Rabbi Neil Comess-Daniels has dedicated his life to building a more sacred and just society.
He’s expertly woven music, study, and prayer into spiritual celebrations, intimate gatherings, and Shabbat services.
His work has been lauded by CLUE, Muslim Public Affairs Council, Upward Bound House, the National Conference of Community and Justice, the Santa Monica Interfaith Cocouncil, and the Martin Luther King Jr. Westside Coalition.
He is also among CLUE’s co-founders.

One of my most cherished mentors was Rabbi Leonard Beerman and one of his most cherished colleagues was Rev. James Lawson. 

I had heard of Rev. Lawson but never met him until Rabbi Beerman invited me to the first meeting of CLUE. 

My memory of the day is distant and cloudy except for two things: Rabbi Beerman asked me to write the mission statement (which didn’t work out at all – mainly because I’d never written a mission statement before). 

My other memory is of Rev. Lawson introducing us all to the organization that Rabbi Beerman, Rev. George Regas and he were forming and calling us to be a part. 

Of course, he spoke with his usual eloquence, passion and powerful cadence. 

Specifically, I recall that he used the word “justice”  several times. He didn’t merely speak it. He elongated it – as if he put forth the word and its echo simultaneously. Every time he said, “justice” I felt lifted out of my chair. 

He used that one word as a clarion call, but he didn’t shout it. Instead it was a “loud whisper,” a spellbinding incantation that gave us all strength, purpose and commitment. 

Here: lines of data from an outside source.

(* ===== verification/Restore.v ===== *)
(** * Loading a saved configuration restates it

    Lines that assign to every written symbol the value it has -- the lines of a
    saved configuration -- leave user values that restate the configuration, in
    whatever session they are loaded.  With Reload.v: every property gets back the
    value it had when the configuration was saved. *)

From S2P Require Import Prelude PyStr Kconst Expr Incr Objects Values Reads Session.
From S2P Require Import Meaning Effects Reload ConfigFile ConfigSession ConfigWrite Written.
From stdpp Require Import options.

Section Restore.
Context {K : kconfig} {fuel : nat} {HK : Loaded K fuel}.
Variable u : ustate.
Hypothesis Hu : uok K u.

Abbreviation tri := (tri_of (K := K) (fuel := fuel) u).
Abbreviation str := (str_of (K := K) (fuel := fuel) u).
Abbreviation vis := (vis_of (K := K) (fuel := fuel) u).
Abbreviation sel := (sel_of (K := K) (fuel := fuel) u).
Abbreviation mode := (choice_of (K := K) (fuel := fuel) u).
Abbreviation written := (written_of (K := K) (fuel := fuel) u).
Abbreviation own s := (norm_value (K := K) s (UStr (str s))).
(** A menu tree whose text can be read back: the prompts of menus and comments
    are not taken for assignments, and names and values fit on their lines. *)
Record writable : Prop := {
  wr_prefix : s_all (not_c "=") (k_config_prefix K) = true;
  wr_prefix_line : one_line (k_config_prefix K);
  wr_prompt n : n_item (nod K n) = NMenu ∨ n_item (nod K n) = NComment →
    one_line (node_text n) ∧ harmless ("# " +:+ node_text n +:+ nl) ∧
    harmless ("# end of " +:+ node_text n +:+ nl);
  wr_sym n s : n_item (nod K n) = NSym s →
    s ∈ k_unique_defined_syms K ∧ defined_sym K (s_name (sym K s)) = Some s ∧
    name_ok (s_name (sym K s)) ∧ s_orig_type (sym K s) ≠ UNKNOWN;
  wr_value s : s ∈ k_unique_defined_syms K → written s = true → savable (K := K) s (str s)
}.
Hypothesis Hwr : writable.

(** The text so far, after the symbols in [V] were visited. *)
Record text_ok (V : gset nat) (acc : string) : Prop := {
  to_lines : complete acc;
  to_own s val b : Assign s val b ∈ file_assignments K acc →
    s ∈ k_unique_defined_syms K ∧ written s = true ∧ val = str s ∧
    b = BOOL_TRISTATE (s_orig_type (sym K s)) && negb (bool_decide (val = "n"));
  to_all s : s ∈ V → written s = true → ∃ b, Assign s (str s) b ∈ file_assignments K acc
}.

Lemma assignments_app a t : complete a → file_assignments K (a +:+ t) = file_assignments K a ++ file_assignments K t.
Proof using Type. intros Ha. unfold file_assignments. by rewrite file_lines_app, fmap_app. Qed.

(** Adding lines that assign nothing. *)
Lemma text_ok_comment V acc t :
  text_ok V acc → complete t → Forall harmless (file_lines t) → text_ok V (acc +:+ t).
Proof using Type.
  intros [H1 H2 H3] Ht Hh. split.
  - by apply complete_app.
  - intros s val b. rewrite assignments_app by done. intros [?|Hin]%elem_of_app; [by apply H2|exfalso].
    unfold file_assignments in Hin. apply list_elem_of_fmap in Hin as (line & Hl & Hin).
    rewrite Forall_forall in Hh. by eapply Hh.
  - intros s Hs Hw. destruct (H3 s Hs Hw) as [b Hb]. exists b. rewrite assignments_app by done.
    apply elem_of_app. by left.
Qed.

Lemma text_ok_visited V acc s : text_ok V acc → written s = false → text_ok ({[s]} ∪ V) acc.
Proof using Type.
  intros [H1 H2 H3] Hw. split; [done..|]. intros t Ht Hwt. apply H3; [|done].
  apply elem_of_union in Ht as [->%elem_of_singleton|]; [congruence|done].
Qed.
(* ===== verification/Demo.v ===== *)
(** * Concrete configurations

    Kconfig texts run through the loader.  The witnesses of the theorems evaluate
    on them. *)

From S2P Require Import Prelude PyStr PyText Kconst Expr Incr Objects ParseState Preproc.
From S2P Require Import Lexer Parser Printing DepLoop MenuTree Sanity.
From S2P Require Import Values Reads Session Check Deps Load.
From stdpp Require Import options.

(** Lines with ' for a double quote. *)
Definition kconfig_text (l : list string) : string :=
  sconcat ((λ s, replace_char sq_c dquote s +:+ nl) <$> l).

(** A world with one file and nothing else. *)
Definition one_file (text : string) : world :=
  World (λ _, None) (λ f, if decide (f = "Kconfig") then Some text else None)
    (λ _, "ENOENT: No such file or directory") (λ _, []) (λ _, ("", "")) (λ _, "/src")
    "6.1" (λ _, None) (λ _ _ _, None) (λ _ _ _, true).

Definition load_text (text : string) : outcome pstate :=
  load (one_file text) 400 "Kconfig" true false.

Definition loaded (o : outcome pstate) : kconfig :=
  match o with Ok p => p_k p | _ => initial_kconfig (one_file "") "" end.

Definition sym_named (K : kconfig) (name : string) : nat := default 0 (dict_get name (k_syms K)).
Definition choice_named (K : kconfig) (name : string) : nat :=
  default 0 (dict_get name (k_named_choices K)).

(** Symbols of every type, a menu, a choice, selects, implies, ranges, an
    implicit submenu. *)
Definition demo_text : string := kconfig_text
  ["mainmenu 'Demo'"; "";
   "config MODULES"; "	bool 'Modules'"; "	default y"; "";
   "config A"; "	tristate 'A'"; "	default m"; "";
   "config B"; "	bool 'B'"; "	depends on A"; "	select C if A"; "	imply D"; "	help"; "	  Help of B."; "";
   "config C"; "	bool"; "";
   "config D"; "	tristate 'D'"; "";
   "choice MODE"; "	prompt 'Mode'"; "	default SLOW"; "";
   "config FAST"; "	bool 'Fast'"; "";
   "config SLOW"; "	bool 'Slow'"; ""; "endchoice"; "";
   "menu 'Numbers'"; "	depends on A = m"; "";
   "config N"; "	int 'N'"; "	range 1 10"; "	default 50"; "";
   "config H"; "	hex 'H' if B"; "	default 0x10"; ""; "endmenu"; "";
   "config S"; "	string 'S'"; "	default 'a b'"; ""].

Definition demo_state : outcome pstate := Eval vm_compute in load_text demo_text.
Definition demo : kconfig := Eval vm_compute in loaded demo_state.
Definition demo_fuel : nat := 60.

Lemma demo_loads : load_text demo_text = demo_state.
Proof. vm_compute. reflexivity. Qed.

Lemma demo_check : loadedb demo demo_fuel = true.
Proof. vm_compute. reflexivity. Qed.

#[export] Instance demo_Loaded : Loaded demo demo_fuel := checked_Loaded demo demo_fuel demo_check.

Definition quiet : wlog := WLog true false [] [].
Definition demo_session : session := initial_session demo quiet.

Definition dA : nat := Eval vm_compute in sym_named demo "A".
Definition dB : nat := Eval vm_compute in sym_named demo "B".
Definition dC : nat := Eval vm_compute in sym_named demo "C".
Definition dD : nat := Eval vm_compute in sym_named demo "D".
Definition dFAST : nat := Eval vm_compute in sym_named demo "FAST".
Definition dSLOW : nat := Eval vm_compute in sym_named demo "SLOW".
Definition dN : nat := Eval vm_compute in sym_named demo "N".
Definition dH : nat := Eval vm_compute in sym_named demo "H".
Definition dS : nat := Eval vm_compute in sym_named demo "S".
Definition dMODE : nat := Eval vm_compute in choice_named demo "MODE".

(** The answers a session gives. *)
Definition answers (o : outcome (list answer * session)) : option (list answer) :=
  match o with Ok (l, _) => Some l | _ => None end.

Example demo_values :
  answers (do_ops demo demo_fuel
    [Read (QStr dA); SetValue dB (UStr "y"); Read (QStr dC); Read (QStr dD); Read (QStr dFAST);
     SetValue dFAST (UTri 2); Read (QStr dFAST); Read (QStr dSLOW); Read (QStr dN);
     SetValue dN (UStr "7"); Read (QStr dN); SetValue dA (UStr "y"); Read (QStr dN); Read (QStr dD);
     Read (QStr dS); UnsetValues; Read (QStr dA)] demo_session)
  = Some [AVal (VStr "m"); ABool true; AVal (VStr "y"); AVal (VStr "m"); AVal (VStr "n");
          ABool true; AVal (VStr "y"); AVal (VStr "n"); AVal (VStr "10"); ABool true;
          AVal (VStr "7"); ABool true; AVal (VStr ""); AVal (VStr "y"); AVal (VStr "a b");
          ANone; AVal (VStr "m")].
Proof. vm_compute. reflexivity. Qed.

(** The same configuration before the dependencies are added. *)
Definition load_untracked (text : string) : kconfig :=
  match (parse_files (one_file text) 400;; finalize 400;; sanity_checks (one_file text) 400)
          (initial_pstate (one_file text) "Kconfig" (file_lines text) (WLog true false [] [])) with
  | Ok (_, p) => p_k p
  | _ => initial_kconfig (one_file "") ""
  end.

Definition demo_untracked : kconfig := Eval vm_compute in load_untracked demo_text.

Lemma demo_tracked : demo = track_deps demo_untracked.
Proof. vm_compute. reflexivity. Qed.

Lemma demo_untracked_wf : wf demo_untracked.
Proof. apply wfb_wf. vm_compute. reflexivity. Qed.

Lemma demo_untracked_sane : sane demo_untracked.
Proof. apply saneb_sane. vm_compute. reflexivity. Qed.

Lemma demo_session_ok : session_ok (K := demo) demo_session.
Proof. apply (initial_session_ok (fuel := demo_fuel)). Qed.

(** The state after some operations. *)
Definition after (l : list op) : session :=
  match do_ops demo demo_fuel l demo_session with Ok (_, σ) => σ | _ => demo_session end.

Lemma after_ok l : session_ok (K := demo) (after l).
Proof.
  unfold after. destruct (do_ops_refines demo demo_fuel l demo_session demo_session_ok)
    as (r & σ' & -> & ? & _). done.
Qed.
Lemma expr_value_meaning_witness :
  ∃ σ', run_code demo demo_fuel (λ u, expr_value demo u (EAnd (ESym dA) (ENot (ESym dB)))) rules_session
      = Ok (value (item_of (K := demo) (fuel := demo_fuel) (uvals rules_session))
              (rel_of (K := demo) (fuel := demo_fuel) (uvals rules_session))
              (EAnd (ESym dA) (ENot (ESym dB))), σ') ∧
    session_ok (K := demo) σ' ∧ uvals σ' = uvals rules_session.
Proof. apply (expr_value_meaning (K := demo) (fuel := demo_fuel)). apply after_ok. Defined.

Definition hidden_session : session := after [SetValue dA (UTri 2)].

(** N is in a menu that depends on A = m. *)
Lemma invisible_user_value_ignored_witness :
  ∃ b σ', set_value demo dN (UStr "5") hidden_session = Ok (b, σ') ∧
    ∀ q w, reads (K := demo) (fuel := demo_fuel) hidden_session q w
           ↔ reads (K := demo) (fuel := demo_fuel) σ' q w.
Proof.
  destruct (set_value demo dN (UStr "5") hidden_session) as [[b σ']| |] eqn:Hset;
    [|vm_compute in Hset; discriminate Hset..].
  exists b, σ'. split; [reflexivity|].
  apply (invisible_user_value_ignored (K := demo) (fuel := demo_fuel) hidden_session σ' dN (UStr "5") b).
  - apply after_ok.
  - left. reflexivity.
  - read_it.
  - exact Hset.
Defined.

Lemma assignable_takes_effect_witness :
  ∃ σ', set_value demo dD (UTri 1) rules_session = Ok (true, σ') ∧ session_ok (K := demo) σ' ∧
    reads (K := demo) (fuel := demo_fuel) σ' (QTri dD) (VTri 1).
Proof.
  destruct (assignable_takes_effect (K := demo) (fuel := demo_fuel) rules_session dD [0; 1; 2]%Z 1) as (σ' & H1 & H2 & H3).
  - apply after_ok.
  - reflexivity.
  - reflexivity.
  - read_it.
  - apply (bool_decide_unpack _). vm_compute. exact I.
  - exists σ'. split; [exact H1|]. split; [exact H2|]. rewrite decide_False in H3; [exact H3|].
    intros (H & _). vm_compute in H. discriminate H.
Defined.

To this day, I find it so ironic that “justice” is the one word we had to forgo in order to make the acronym of the organization work. 

Still, because of the way in which Rev. Lawson gave melody to the word “justice” that day, I know what I am doing every time I am called or call others to a CLUE action. 

I am  harmonizing with Rev. Lawson the best I can, singing justice with my lips. my legs and my heart.